The rumor I have heard is that the hardware data compression algorithms that IBM has been offering to OS/400 customers for a couple of years may not work properly with the Seagate disk drives. People who have used the new disk say that the data compression algorithms--which are controlled by OS/400 but implemented in the disk IOP controllers and the disk drive features--do not work with the new 35.2 GB features when they use Seagate drives. If it doesn't work for one, then it probably doesn't work for the others. Whether or not there are other issues with the Seagate drives, I do not know. If you are still having problems with your iSeries and AS/400 disk drives, let me know at tpm@itjungle.com.

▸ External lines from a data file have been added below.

Lemma estimate_shift_run (signal : Signal A) (genome : option string)
    (windowsize : Z) (thresh : option A) (nwindows maxlag : Z) (l : nat)
    (verbose : bool) (w : world) (plus minus : ndarray A) :
  (verbose = false \/ sys_bound w = true) ->
  array signal (random_subset signal genome windowsize nwindows)
    (<["read_strand" := VStr "+"]> (prepare windowsize (deref w l))) = Ok plus ->
  array signal (random_subset signal genome windowsize nwindows)
    (<["read_strand" := VStr "-"]> (prepare windowsize (deref w l))) = Ok minus ->
  nrows plus = nrows minus ->
  well_shaped plus -> well_shaped minus -> ncols plus = ncols minus ->
  (0 <= maxlag)%Z ->
  ((maxlag < Z.of_nat (ncols plus))%Z \/ kept windowsize thresh plus minus = []) ->
  estimate_shift window_maker shuffle signal genome windowsize thresh nwindows
    maxlag (Some l) verbose w
  = (Ok (arange (- maxlag) (maxlag + 1),
         mkArray (Z.to_nat (2 * maxlag + 1))
                 (map (window_row maxlag) (kept windowsize thresh plus minus))),
     mkWorld (<[l := prepare windowsize (deref w l)]> (dicts w))
             (stderr w ++ chatter verbose nwindows
                            (length (kept windowsize thresh plus minus)))
             (sys_bound w)).
Proof.
  intros Hv Hplus Hminus Hn Hwp Hwm Hc Hm Hfit.
  unfold estimate_shift. rewrite (bind_ok _ _ w l w) by reflexivity.
  rewrite prepare_run.
  destruct (correlate_windows windowsize thresh maxlag plus minus _
              Hn Hwp Hwm Hc Hm Hfit eq_refl)
    as (Hcount & results & Hzeros & Hmp & Hmm & Hfill).
  step_note Hv. step_read. rewrite deref_say, deref_prepared.
  fold (random_subset signal genome windowsize nwindows).
  step_lift Hplus.
  step_note Hv. step_read. rewrite !deref_say, deref_prepared.
  step_lift Hminus.
  unfold astype_float.
  step_lift (enough_mask windowsize thresh plus minus Hn).
  rewrite Hcount in Hzeros. rewrite Hcount.
  step_note Hv.
  step_lift Hzeros. step_lift Hmp. step_lift Hmm. simpl rows.
  step_lift Hfill.
  unfold ret, say, prepared, chatter. simpl.
  destruct verbose; simpl; rewrite <- ?app_assoc, ?app_nil_r; reflexivity.
Qed.


(** A call without [array_kwargs] makes an empty dict and goes on as if it
    had been handed that one. *)
Lemma estimate_shift_fresh_kwargs (signal : Signal A) (genome : option string)
    (windowsize : Z) (thresh : option A) (nwindows maxlag : Z)
    (verbose : bool) (w : world) :
  estimate_shift window_maker shuffle signal genome windowsize thresh nwindows
    maxlag None verbose w
  = estimate_shift window_maker shuffle signal genome windowsize thresh nwindows
      maxlag (Some (fresh (dom (dicts w)))) verbose
      (set_dict (fresh (dom (dicts w))) ∅ w).
Proof. reflexivity. Qed.

(** The dict that [estimate_shift] works on, as the call finds it. *)
Definition kwargs_in (w : world) (array_kwargs : option nat) : gmap string pyval :=
  match array_kwargs with
  | Some l => deref w l
  | None => ∅
  end.

Lemma estimate_shift_returns (signal : Signal A) (genome : option string)
    (windowsize : Z) (thresh : option A) (nwindows maxlag : Z)
    (array_kwargs : option nat) (verbose : bool) (w : world)
    (plus minus : ndarray A) :
  (verbose = false \/ sys_bound w = true) ->
  array signal (random_subset signal genome windowsize nwindows)
    (<["read_strand" := VStr "+"]> (prepare windowsize (kwargs_in w array_kwargs)))
    = Ok plus ->
  array signal (random_subset signal genome windowsize nwindows)
    (<["read_strand" := VStr "-"]> (prepare windowsize (kwargs_in w array_kwargs)))
    = Ok minus ->
  nrows plus = nrows minus ->
  well_shaped plus -> well_shaped minus -> ncols plus = ncols minus ->
  (0 <= maxlag)%Z ->
  ((maxlag < Z.of_nat (ncols plus))%Z \/ kept windowsize thresh plus minus = []) ->
  exists w',
    estimate_shift window_maker shuffle signal genome windowsize thresh nwindows
      maxlag array_kwargs verbose w
    = (Ok (arange (- maxlag) (maxlag + 1),
           mkArray (Z.to_nat (2 * maxlag + 1))
                   (map (window_row maxlag) (kept windowsize thresh plus minus))),
       w').
Proof.
  intros Hv Hplus Hminus Hn Hwp Hwm Hc Hm Hfit.
  destruct array_kwargs as [l|]; simpl in Hplus, Hminus.
  - eexists. apply estimate_shift_run; eassumption.
  - rewrite estimate_shift_fresh_kwargs. eexists.
    apply estimate_shift_run; try eassumption; rewrite ?deref_set_dict; assumption.
Qed.

Lemma kept_rows_correlate (windowsize : Z) (thresh : option A) (maxlag : Z)
    (plus minus : ndarray A) :
  well_shaped plus -> well_shaped minus -> ncols plus = ncols minus ->
  (0 <= maxlag < Z.of_nat (ncols plus))%Z ->
  Forall2 (fun pr row => xcorr (fst pr) (snd pr) maxlag = Ok row)
          (kept windowsize thresh plus minus)
          (map (window_row maxlag) (kept windowsize thresh plus minus)).
Proof.
  intros Hwp Hwm Hc Hm.
  pose proof (well_shaped_kept windowsize thresh plus minus Hwp Hwm Hc) as Hk.
  induction Hk as [|[x y] ps [Hx Hy] _ IH]; simpl; constructor; auto.
  simpl in *. apply (xcorr_window_row x y maxlag); [congruence|].
  rewrite Hx. exact Hm.
Qed.

(** C4.  Given the two strand arrays that the signal source returns (same
    shape, one row per sampled window) and [maxlag] below the number of
    bins, [estimate_shift] returns, and the rows of its matrix are the
    correlations of exactly the windows whose plus-strand coverage and
    minus-strand coverage both exceed the threshold, in window order: a
    window is kept if and only if both tests hold, and a window that fails
    one of them leaves no row. *)
Theorem estimate_shift_keeps_windows_passing_both
    (signal : Signal A) (genome : option string)
    (windowsize : Z) (thresh : option A) (nwindows maxlag : Z)
    (array_kwargs : option nat) (verbose : bool) (w : world)
    (plus minus : ndarray A) :
  (verbose = false \/ sys_bound w = true) ->
  array signal (random_subset signal genome windowsize nwindows)
    (<["read_strand" := VStr "+"]> (prepare windowsize (kwargs_in w array_kwargs)))
    = Ok plus ->
  array signal (random_subset signal genome windowsize nwindows)
    (<["read_strand" := VStr "-"]> (prepare windowsize (kwargs_in w array_kwargs)))
    = Ok minus ->
  nrows plus = nrows minus ->
  well_shaped plus -> well_shaped minus -> ncols plus = ncols minus ->
  (0 <= maxlag < Z.of_nat (ncols plus))%Z ->
  exists lags results w',
    estimate_shift window_maker shuffle signal genome windowsize thresh nwindows
      maxlag array_kwargs verbose w = (Ok (lags, results), w') /\
    Forall2 (fun pr row => xcorr (fst pr) (snd pr) maxlag = Ok row)
            (kept windowsize thresh plus minus) (rows results) /\
    nrows results = length (kept windowsize thresh plus minus) /\
    forall x y,
      In (x, y) (kept windowsize thresh plus minus) <->
      In (x, y) (zip (rows plus) (rows minus)) /\
      passes windowsize thresh x = true /\ passes windowsize thresh y = true.
Proof.
  intros Hv Hplus Hminus Hn Hwp Hwm Hc Hm.
  destruct (estimate_shift_returns signal genome windowsize thresh nwindows maxlag
              array_kwargs verbose w plus minus Hv Hplus Hminus Hn Hwp Hwm Hc)
    as [w' Hrun]; [apply Hm | left; apply Hm |].
  eexists _, _, w'. split; [exact Hrun|]. simpl. split; [|split].
  - apply kept_rows_correlate; assumption.
  - unfold nrows. simpl. apply length_map.
  - intros x y. unfold kept. rewrite filter_In. simpl.
    rewrite andb_true_iff. reflexivity.
Qed.

(** C5.  Under the same conditions on the inputs, and also when [maxlag]
    is not below the number of bins but no window passes, [estimate_shift]
    returns the lags [-maxlag .. maxlag] and a matrix with [2*maxlag+1]
    columns and one row per window that passed; with no such window the
    matrix has no rows. *)
Theorem estimate_shift_shape
    (signal : Signal A) (genome : option string)
    (windowsize : Z) (thresh : option A) (nwindows maxlag : Z)
    (array_kwargs : option nat) (verbose : bool) (w : world)
    (plus minus : ndarray A) :
  (verbose = false \/ sys_bound w = true) ->
  array signal (random_subset signal genome windowsize nwindows)
    (<["read_strand" := VStr "+"]> (prepare windowsize (kwargs_in w array_kwargs)))
    = Ok plus ->
  array signal (random_subset signal genome windowsize nwindows)
    (<["read_strand" := VStr "-"]> (prepare windowsize (kwargs_in w array_kwargs)))
    = Ok minus ->
  nrows plus = nrows minus ->
  well_shaped plus -> well_shaped minus -> ncols plus = ncols minus ->
  (0 <= maxlag)%Z ->
  ((maxlag < Z.of_nat (ncols plus))%Z \/ kept windowsize thresh plus minus = []) ->
  exists lags results w',
    estimate_shift window_maker shuffle signal genome windowsize thresh nwindows
      maxlag array_kwargs verbose w = (Ok (lags, results), w') /\
    length lags = Z.to_nat (2 * maxlag + 1) /\
    (forall i, (0 <= i <= 2 * maxlag)%Z ->
       lags !! Z.to_nat i = Some (- maxlag + i)%Z) /\
    shape results =
      (length (kept windowsize thresh plus minus), Z.to_nat (2 * maxlag + 1)) /\
    well_shaped results /\
    (kept windowsize thresh plus minus = [] -> rows results = []).
Proof.
  intros Hv Hplus Hminus Hn Hwp Hwm Hc Hm Hfit.
  destruct (estimate_shift_returns signal genome windowsize thresh nwindows maxlag
              array_kwargs verbose w plus minus Hv Hplus Hminus Hn Hwp Hwm Hc Hm Hfit)
    as [w' Hrun].
  eexists _, _, w'. split; [exact Hrun|].
  split; [rewrite length_arange; f_equal; clear; lia|].
  split; [|split; [|split]].
  - intros i Hi. rewrite lookup_arange by (clear - Hi; lia).
    f_equal. f_equal. clear - Hi. lia.
  - unfold shape, nrows. simpl. rewrite length_map. reflexivity.
  - unfold well_shaped. simpl. apply Forall_forall. intros row Hrow.
    apply list_elem_of_In, in_map_iff in Hrow. destruct Hrow as (pr & <- & _).
    apply length_window_row.
  - simpl. intros ->. reflexivity.
Qed.


End Run.

(** ** Sample runs *)


(** Three windows of three bins.  The first is covered on both strands; the
    second on the minus strand only; the third on the plus strand only. *)
Definition plus_rows : ndarray float :=
  mkArray 3 [[1; 2; 3]; [0; 0; 0]; [4; 4; 4]]%float.
Definition minus_rows : ndarray float :=
  mkArray 3 [[3; 2; 1]; [5; 5; 5]; [0; 0; 0]]%float.

(** A signal source that answers with these arrays. *)
Definition two_strands : Signal float :=
  mkSignal float "dm3"
    (fun _ kwargs =>
       match kwargs !! "read_strand" with
       | Some (VStr "+") => Ok plus_rows
       | Some (VStr "-") => Ok minus_rows
       | _ => Raise ValueError
       end)
    1000000.

Definition no_windows : string -> Z -> list Dispatch.Interval := fun _ _ => [].
Definition no_shuffle : string -> list Dispatch.Interval -> list Dispatch.Interval :=
  fun _ ws => ws.

(** A world with no dict yet, in which the module was imported (so [sys]
    is not bound). *)
Definition imported : world := mkWorld ∅ [] false.

Example kept_two_strands :
  kept 3 (Some 0.5%float) plus_rows minus_rows = [([1; 2; 3], [3; 2; 1])%float].
Proof. reflexivity. Qed.

(** [xcorr] on binary64. *)
Example xcorr_two_ones :
  xcorr [1; 1]%float [1; 1]%float 1 = Ok [0.5; 1; 0.5]%float.
Proof. vm_compute. reflexivity. Qed.

Example xcorr_lengths_differ :
  xcorr [1; 2]%float [1]%float 0 = Raise AssertionError.
Proof. reflexivity. Qed.



Lemma estimate_shift_keeps_windows_passing_both_witness :
  exists lags results w',
    estimate_shift no_windows no_shuffle two_strands None 3 (Some 0.5%float)
      1000 1 None false imported = (Ok (lags, results), w') /\
    Forall2 (fun pr row => xcorr (fst pr) (snd pr) 1 = Ok row)
            (kept 3 (Some 0.5%float) plus_rows minus_rows) (rows results) /\
    nrows results = length (kept 3 (Some 0.5%float) plus_rows minus_rows) /\
    forall x y,
      In (x, y) (kept 3 (Some 0.5%float) plus_rows minus_rows) <->
      In (x, y) (zip (rows plus_rows) (rows minus_rows)) /\
      passes 3 (Some 0.5%float) x = true /\ passes 3 (Some 0.5%float) y = true.
Proof.
  apply (estimate_shift_keeps_windows_passing_both no_windows no_shuffle
           two_strands None 3 (Some 0.5%float) 1000 1 None false imported
           plus_rows minus_rows).
  - left. reflexivity.
  - reflexivity.
  - reflexivity.
  - reflexivity.
  - repeat constructor.
  - repeat constructor.
  - reflexivity.
  - simpl. lia.
Defined.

Incidentally, alternative OS/400 disk array vendor BCC Technologies still stands by its statement that the UltraStar 36LZX drives work reliably when updated with the new microcode from IBM's Technology Group. The company says that the new UltraStar 73LZX 10K RPM and 36Z15 15K RPM disk units are also reliable after IBM made substantial engineering changes to them. BCC sells all three IBM units in its disk arrays, and has stopped using disks from Seagate or Fujitsu in its OS/400-compatible arrays.

While this is a very serious matter, there is one hilarious irony to the problems IBM has been having with the iSeries (and presumably other server families). If IBM's MidMarket Server division is indeed using Seagate disks exclusively in new features, then if you want non-IBM disks, you have to buy from Big Blue, but if you want IBM disks, you have to buy from BCC, a third party supplier.

One last thing: IBM, give the iSeries and AS/400 base a break. Seagate is selling the Cheetah 73LP drives for around $1,000 in single unit quantities. (These are apparently being formatted down to 35.2 GB capacities in the iSeries line.) Raw 36 GB UltraSCSI Cheetah and UltraStar drives Seagate and IBM respectively sell for about $500. But IBM is charging a stupefying $3,200 for a 35.2 GB drive when modified for an iSeries or OS/400 server. While I concede that IBM adds valuable electronics over and above the disk drive that make them (always in theory and mostly in practice) more reliable--and therefore worth more money--this is a bit much. You want more new iSeries customers, IBM? Stop gouging your existing ones. The iSeries is a great machine, and more people would want to come to it if you would start charging reasonable prices for memory, disk, and other commodities that are part and parcel of an iSeries server.